Located along I-94, about 7.5 miles east of Tappen, North Dakota, is the once-thriving town of Crystal Springs, now a ghost town.
The village started in 1873 when the Northern Pacific Railroad built a station at the site. It took its name from nearby Crystal Springs Lakes, but it would be years before a town was established on the site. Meanwhile, about 100 Polish families made Crystal Springs their home. A post office was finally established in 1884.
The school district was organized in 1894; by 1896, ten children were enrolled in a one-room school building.
Throughout its early years, Crystal Springs had a bank, two grain elevators, a depot, a grocery store, other mercantile stores, a hatchery, a couple of churches, a pool hall, and a barbershop.
One of the few buildings that continues to stand today, the brick school was built in 1916. It originally served grade school classes, but high school classes were added in 1920. School district authorities might have been overambitious, as enrollment was never very high. In 1935, the high school classes were discontinued, and the students were transported by bus to nearby Tappen.
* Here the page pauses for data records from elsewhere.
(** * KnowledgeSavvy: the self-correcting RAG graph

    A shallow embedding of the orchestration core of the repository:
    the four nodes of [ai_agent/nodes] ([retrieve], [grade_documents],
    [generate], [web_search]), the two routers of [ai_agent/graph.py]
    and the graph that [graph.py] declares, together with the
    properties of the specification that concern them.

    Python dictionaries are finite maps, a key that may be missing is an
    [option], exceptions are the [Raise] branch of [result], and the
    language-model, search and retrieval back ends are functions that
    receive, besides their arguments, the number of component calls made
    so far in the run: two calls with the same arguments may therefore
    answer differently, as calls to a model do. *)

From Stdlib Require Import QArith.
From stdpp Require Import base strings gmap list numbers option.

Local Close Scope Q_scope.

Local Open Scope string_scope.
Local Open Scope list_scope.

(** ** Python values and exceptions *)

(** Scores are only stored and handed on, never computed with. *)
Definition float : Type := Q.

Inductive value : Type :=
  | VNone
  | VBool (b : bool)
  | VInt (z : Z)
  | VFloat (x : float)
  | VStr (s : string).

(** Python truth value testing, [if v:]. *)
Definition truthy (v : value) : bool :=
  match v with
  | VNone => false
  | VBool b => b
  | VInt z => negb (Z.eqb z 0)
  | VFloat x => negb (Qeq_bool x 0%Q)
  | VStr s => negb (bool_decide (s = EmptyString))
  end.

(** [d.get(key, default)] *)
Definition dict_get (d : gmap string value) (key : string) (dflt : value) : value :=
  default dflt (d !! key).

Inductive exn : Type :=
  | KeyError (key : string)
  | TypeError (msg : string)
  | AttributeError (msg : string)
  | InvalidUpdateError
  | ComponentError (msg : string).

Inductive result (A : Type) : Type :=
  | Ok (a : A)
  | Raise (e : exn).
Arguments Ok {A} a.
Arguments Raise {A} e.

(** A computation reads the call counter and either raises or returns a
    value with the new counter. *)
Definition M (A : Type) : Type := nat → result (A * nat).

Definition ret {A} (a : A) : M A := λ t, Ok (a, t).
Definition raise {A} (e : exn) : M A := λ _, Raise e.
Definition bind {A B} (m : M A) (k : A → M B) : M B :=
  λ t, match m t with
       | Ok (a, t') => k a t'
       | Raise e => Raise e
       end.

(** One call of an external component: it sees the counter, and the
    counter advances. *)
Definition call {A B} (f : nat → A → result B) (a : A) : M B :=
  λ t, match f t a with
       | Ok b => Ok (b, S t)
       | Raise e => Raise e
       end.

#[global] Instance M_ret : MRet M := @ret.
#[global] Instance M_bind : MBind M := λ A B k m, bind m k.

(** [state[key]] on a key that may be missing *)
Definition getitem {A} (key : string) (o : option A) : M A :=
  match o with
  | Some a => ret a
  | None => raise (KeyError key)
  end.

(** ** Documents, retrievers and the run state *)

(** A document is modelled by its value.  The nodes write into
    [metadata] in place; here such a write yields the updated document
    at the same position of the list that holds it. *)
Record Document : Type := mkDocument {
  page_content : string;
  metadata : gmap string value
}.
Early on, people traveled through the area to visit the Crystal Springs Fountain along old U.S. Highway 10, about one mile northeast of Crystal Springs. Here, motorists could find a place to take a break, taste the good spring water, and cool their radiators. The spring was fed from an old iron pipe in its earliest days. However, a fountain made of local fieldstone was constructed in 1935 by stonemason Art Geisler as a replacement. The state highway department under the Works Progress Administration sponsored its construction. Placed on the National Register of Historic Places in 2010, the fountain still stands. It is located in a clearing adjacent to Crystal Springs Lake along old Highway 10 on the right side of the road.
During its early years, Crystal Springs suffered two devastating fires, and after the second one, the town was never rebuilt. There was some talk of investors who wanted to market the town for the benefits of its spring waters, but that idea never came to fruition.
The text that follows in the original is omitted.